Ashurst’s pending merger with Perkins Coie ends a decades-long hunt for a trans-Atlantic partner for a London firm hit hard in its own backyard by US rivals.
Once near the top of the second-tier of UK firms in London known as the Silver Circle, Ashurst’s position relative to local rivals has been in decline over the last 15 years largely because of withering competition from US law firms, UK legal recruiter Scott Gibson said in an interview.
“Ashurst has been seeking a US partner for the past 20 years, and Perkins Coie is an excellent brand,” Gibson said. “It is generally easier for law firms to achieve higher margins in the US because clients tolerate higher charge-out rates.”
The merger announced Monday shows how UK firms are continuing a years-long trend of looking to US shores for a brighter future as American giants such as Kirkland & Ellis and Latham & Watkins have swallowed their hometown business and forced them to jack up pay to nearly unsustainable levels to retain talent.
Set to close in the third quarter of next year, the merger will create a trans-Atlantic behemoth called Ashurst Perkins Coie with revenue of about $2.7 billion, big enough to place it among the 20 biggest law firms in the world, while opening new markets to the firms’ combined core strengths of energy, technology and financial services.
The tie-up captures two of the biggest waves rippling across the legal industry—the need to scale up in size, and the push to compete in the trans-Atlantic deals market, said Bruce MacEwan, president of Adam Smith, Esq., a legal consultancy for strategic and economic issues.
“Money and deals are a major, major vertical category for law firms,” MacEwan said. “Litigation could be episodic, but dealmaking keeps going, whether it’s mergers in good times or spinoffs in challenging times—they call for the same set of legal expertise.”
Ashurst’s Need
UK firms over the past decade have been grappling with increased competition from US rivals, with top operators such as Allen & Overy, Clifford Chance, Freshfields losing their historic market-leading positions in London.
To try to compete with the US interlopers, the UK firms have been forced to raise salaries to attract and keep talent.
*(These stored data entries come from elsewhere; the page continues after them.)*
(** The value in a file. *)
Definition load {A ok} `{Json A ok} (env : osenv) (d : disk) (path : gostring) : outcome store_error A :=
  match os_ReadFile env d path with
  | ReadNotExist => Err err_not_found
  | ReadErr => Err err_io
  | ReadOk data =>
      std ← or_err (standardize data) err_parse;
      or_err (unmarshal std) err_unmarshal
  end.

(** Marshal and replace. *)
Definition save {A ok} `{Json A ok} (env : osenv) (d : disk) (path prefix : gostring) (a : A)
    : list disk * disk * option store_error :=
  match marshal a with
  | None => ([], d, Some err_marshal)
  | Some data => replace_file env d path prefix data
  end.

(** ** Readers see the old file or the new one *)

(** [d'] is [d], up to the temporary file, or [d] with the new contents. *)
Definition old_or_new (d d' : disk) (path tmp : gostring) (data : list byte) : Prop :=
  d_dirs d' = d_dirs d ∧
  ((∀ q, q ≠ tmp → d_files d' !! q = d_files d !! q) ∨
   (d_files d' !! path = Some data ∧ ∀ q, q ≠ path → d_files d' !! q = d_files d !! q)).

Lemma temp_path_new d path prefix : temp_path d path prefix ∉ taken d.
Proof. apply temp_fresh. Qed.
Linklaters last year boosted salaries 20% for newly qualified lawyers after a similar move by Freshfields.
As Ashurst weathered the storm, it turned to 10-year partner Paul Jenkins to take the reins in 2016. The change came after a period of turbulence, when the firm’s average profit per equity partner crashed by almost 20% and its revenue fell by 10% in the 2015-16 financial year amid a regular flow of partner departures.
Under Jenkins’ leadership, the firm moved to shore up its finances by delaying its quarterly profit payouts to partners—something it hadn’t had to do since 2012—and overhauled its remuneration system to introduce an extended lockstep ladder and new bonus pool to try to keep talent.
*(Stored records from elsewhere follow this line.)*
(* ===== verification/FrameId.v ===== *)
(** * Frame identities ([src/frameid/frameid.go])

    A frame is named by a UUID; making, printing and parsing UUIDs is the business of
    a library, and this file says what the program relies on. *)

From Stdlib Require Import Strings.String.
From S2P Require Import Prelude GoStrings GoPath.

(** The sixteen bytes of a UUID. *)
Abbreviation ID := (list byte).

Definition Nil : ID := replicate 16 Byte.x00.
Definition IsZero (id : ID) : bool := bool_decide (id = Nil).

(** What [uuid.UUID.String] and [uuid.Parse] promise: a UUID is printed as a path
    element of hexadecimal digits and dashes, and read back. *)
Definition uuid_char (c : byte) : Prop := c ∈ bs "0123456789abcdef-".

Class UUIDs := {
  String_ : ID → gostring;
  Parse : gostring → option ID;
  Parse_String : ∀ u, length u = 16%nat → Parse (String_ u) = Some u;
  String_chars : ∀ u, length u = 16%nat → Forall uuid_char (String_ u);
  String_length : ∀ u, length u = 16%nat → length (String_ u) = 36%nat;
  Parse_length : ∀ s u, Parse s = Some u → length u = 16%nat;
}.

(** ** The usual textual form *)

Definition hex_digit (z : Z) : byte := bs "0123456789abcdef" !!! Z.to_nat z.
Definition hex_byte (b : byte) : gostring := [hex_digit (Z_of_byte b / 16); hex_digit (Z_of_byte b mod 16)].
Definition hex_value (c : byte) : option Z :=
  Z.of_nat <$> (fst <$> list_find (λ d, d = c) (bs "0123456789abcdef")).
Fixpoint unhex (s : gostring) : option (list byte) :=
  match s with
  | [] => Some []
  | a :: b :: s' =>
      x ← hex_value a; y ← hex_value b; r ← unhex s';
      Some (byte_of_Z (x * 16 + y) :: r)
  | _ => None
  end.

(** Eight digits, three groups of four, and twelve. *)
Definition group_of (u : ID) (a n : nat) : gostring := concat (hex_byte <$> take n (drop a u)).
Definition uuid_text (u : ID) : gostring :=
  let dash := bs "-" in
  group_of u 0 4 ++ dash ++ group_of u 4 2 ++ dash ++ group_of u 6 2 ++ dash ++ group_of u 8 2
    ++ dash ++ group_of u 10 6.
Definition uuid_parse (s : gostring) : option ID :=
  if (length s =? 36)%nat then
    u ← unhex (filter (λ c, c ≠ "-"%byte) s); if (length u =? 16)%nat then Some u else None
  else None.

Lemma hex_byte_dash b : filter (λ c, c ≠ "-"%byte) (hex_byte b) = hex_byte b.
Proof. by destruct b. Qed.

Lemma hex_bytes_dash l :
  filter (λ c, c ≠ "-"%byte) (concat (hex_byte <$> l)) = concat (hex_byte <$> l).
Proof.
  induction l as [|b l IH]; [done|]. rewrite fmap_cons. cbn [concat].
  by rewrite filter_app, hex_byte_dash, IH.
Qed.

Lemma unhex_hex l : unhex (concat (hex_byte <$> l)) = Some l.
Proof.
  induction l as [|b l IH]; [done|]. rewrite fmap_cons. cbn [concat].
  assert (∀ s r, unhex s = Some r → unhex (hex_byte b ++ s) = Some (b :: r)) as Hb.
  { intros s r Hs. destruct b; cbn [hex_byte app unhex]; rewrite Hs; reflexivity. }
  by apply Hb.
Qed.

Lemma length_hex l : length (concat (hex_byte <$> l)) = (2 * length l)%nat.
Proof. induction l as [|b l IH]; [done|]. rewrite fmap_cons. cbn [concat length app hex_byte]. lia. Qed.

Lemma hex_chars l : Forall uuid_char (concat (hex_byte <$> l)).
Proof.
  induction l as [|b l IH]; [apply Forall_nil_2|]. rewrite fmap_cons. cbn [concat].
  apply Forall_app_2; [|done].
  destruct b; apply (bool_decide_unpack _); vm_compute; exact I.
Qed.

Lemma length_uuid_text u : length u = 16%nat → length (uuid_text u) = 36%nat.
Proof.
  intros Hu. unfold uuid_text, group_of.
  by rewrite !length_app, !length_hex, !length_take, !length_drop, Hu.
Qed.

Lemma uuid_text_dash u :
  length u = 16%nat → filter (λ c, c ≠ "-"%byte) (uuid_text u) = concat (hex_byte <$> u).
Proof.
  intros Hu. unfold uuid_text, group_of. rewrite !filter_app, !hex_bytes_dash.
  assert (filter (λ c, c ≠ "-"%byte) (bs "-") = []) as -> by done. cbn [app].
  rewrite <- !concat_app, <- !fmap_app. do 16 (destruct u as [|? u]; [done|]). by destruct u.
Qed.

#[refine] Definition text_uuids : UUIDs := {| String_ := uuid_text; Parse := uuid_parse |}.
Proof.
  - intros u Hu. unfold uuid_parse. rewrite length_uuid_text, uuid_text_dash, unhex_hex by done. cbn. by rewrite Hu.
  - intros u Hu. unfold uuid_text, group_of.
    repeat apply Forall_app_2; try apply hex_chars; by apply (bool_decide_unpack _).
  - apply length_uuid_text.
  - intros s u. unfold uuid_parse. destruct (_ =? _)%nat; [|done]. destruct (unhex _) as [v|]; [|done]. cbn.
    destruct (Nat.eqb_spec (length v) 16); [|done]. by intros [= <-].
Defined.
Now, top partners at the firm can command between £2 million ($2.6 million) and around £3.5 million ($4.6 million) for a reserved handful, according to two people familiar with the firm who requested anonymity to discuss compensation issues. Those figures are in line with the average profit per equity partner at elite UK rivals.
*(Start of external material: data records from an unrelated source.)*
(* ===== verification/Refs.v ===== *)
(** * Refs: named pointers to frames ([src/refs/refs.go])

    One metadata file per ref under the namespace's directory. Every operation is the
    whole function of the source, on a disk with any call failing; operations that
    write also list the disks they go through, for whoever reads meanwhile. *)

From Stdlib Require Import Strings.String.
From S2P Require Import GoSort Prelude GoStrings GoPath JsonStore FrameId.

(** ** Names *)

Definition is_letter (c : byte) : bool :=
  let z := Z_of_byte c in ((65 <=? z) && (z <=? 90)) || ((97 <=? z) && (z <=? 122)).
Definition name_char (c : byte) : bool :=
  let z := Z_of_byte c in is_letter c || ((48 <=? z) && (z <=? 57)) || (z =? 95) || (z =? 45).

(** [^[A-Za-z][A-Za-z0-9_-]*$] *)
Definition validRefName (name : gostring) : bool :=
  match name with [] => false | c :: rest => is_letter c && forallb name_char rest end.

Definition ValidateName (name : gostring) : option store_error :=
  if bool_decide (name = []) then Some err_invalid
  else if (128 <? length name)%nat then Some err_invalid
  else if negb (validRefName name) then Some err_invalid
  else None.

Definition ValidateFrameName `{UUIDs} (name : gostring) : option store_error :=
  match Parse name with Some _ => None | None => ValidateName name end.

(** ** The store *)

Record ReflogEntry := MkReflogEntry { E_UUID : ID; E_Time : Z }.
Record Ref := MkRef { R_UUID : ID; Autorun : list gostring; Reflog : list ReflogEntry }.

Record Store := MkStore { stateDir : gostring; namespace : gostring }.
Definition NewStore (dir : gostring) : Store := MkStore dir [].
Definition NewNamespaceStore (dir ns : gostring) : Store := MkStore dir ns.

Definition refsDir (s : Store) : gostring :=
  if bool_decide (namespace s ≠ []) then JoinPaths [stateDir s; bs "refs"; namespace s]
  else JoinPaths [stateDir s; bs "refs"].
Definition refPath (s : Store) (name : gostring) : gostring := JoinPath (refsDir s) (name ++ jsonc).
Definition idDir (s : Store) (name : gostring) : gostring :=
  if bool_decide (namespace s ≠ []) then JoinPaths [stateDir s; bs "id"; namespace s; name]
  else JoinPaths [stateDir s; bs "id"; name].

(** What a ref must be like to survive JSON: text and times the codec takes. *)
Definition ref_ok (text_ok : gostring → Prop) (time_ok : Z → Prop) (r : Ref) : Prop :=
  Forall text_ok (Autorun r) ∧ Forall (λ e, time_ok (E_Time e)) (Reflog r).

Section store.
Context {text_ok : gostring → Prop} {time_ok : Z → Prop} `{Json Ref (ref_ok text_ok time_ok)} `{TempNames}.

(** The disks gone through, the disk at the end, and the error. *)
Abbreviation write_result := (list disk * disk * option store_error)%type.

Definition Refs_write (env : osenv) (s : Store) (d : disk) (name : gostring) (ref : Ref) : write_result :=
  save env d (refPath s name) (bs "." ++ name ++ bs ".jsonc.") ref.

Definition Create (env : osenv) (now : Z) (s : Store) (d : disk) (name : gostring) (uuid : ID) : write_result :=
  match ValidateName name with
  | Some e => ([], d, Some e)
  | None =>
      let '(d1, made) := MkdirAll env d (refsDir s) in
      if negb made then ([], d1, Some err_io)
      else
        match os_Stat env d1 (refPath s name) with
        | StatOk => ([], d1, Some err_exists)
        | _ =>
            let '(steps, d2, e) := Refs_write env s d1 name (MkRef uuid [] [MkReflogEntry uuid now]) in
            (d1 :: steps, d2, e)
        end
  end.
“Paul has done a remarkable job at keeping the firm together and ensuring that they have a common purpose,” said Freddie Lawson, head of partner search at Montresor Legal. “To think where the firm was 10 years ago, the only way was up.”
Ashurst reported $1.2 billion in revenue in 2024, a 9% jump over the previous year. But Jenkins had a task remaining on his to-do list—he wanted the firm to grow in the US with the right partner.
“We needed significant growth, as opposed to incremental growth,” he said in an interview Monday. “Given the needs of our clients, we thought the rationale was there for a combination.”
US Attempts
Ashurst had looked to the US before, but its merger talks with US heavyweights Latham & Watkins, Sidley Austin and Fried Frank failed in the early 2000s.
Other attempts to grow in the US brought mixed results. It operated a US referral relationship with Washington, DC-founded firm McKee Nelson until the acquisition of that outfit by Boston-founded Bingham McCutchen in 2009. It also opened a New York base in 2009, launched an office in Santa Monica, California in 2020 and opened an office in Austin, Texas in 2022. It completed a merger with Australian outfit Blake Dawson in 2013.
The firm’s presence in the US, however, has been small. Ashurst’s website has 40 lawyers listed in New York, 16 lawyers—including three partners—listed in Santa Monica and one in Austin.
Meanwhile, UK rivals Allen & Overy and Herbert Smith Freehills in 2024 and this year successfully concluded mergers with US firms Shearman & Sterling and Kramer Levin.
Ashurst and Perkins Coie began discussing the possibility of a tie-up in February, before Perkins Coie was hit with an executive order from President Donald Trump that sent the latter firm to court to get the directive overturned.
“There wasn’t a month that’s gone by that these discussions haven’t progressed in some way,” said Perkins Coie managing partner Bill Malley, who will co-lead the new firm with Jenkins.
The tie-up will boost each firm’s footprint in global markets, respectively, according to David Neff, a former Perkins Coie bankruptcy partner who retired late last year.
“If it’s not financial driven, then it’s usually driven by client considerations,” Neff said. “Either major clients or major partners say ‘Gee I really want an office here because it’s gonna be accretive to my business, and that’s gonna help the firm.’”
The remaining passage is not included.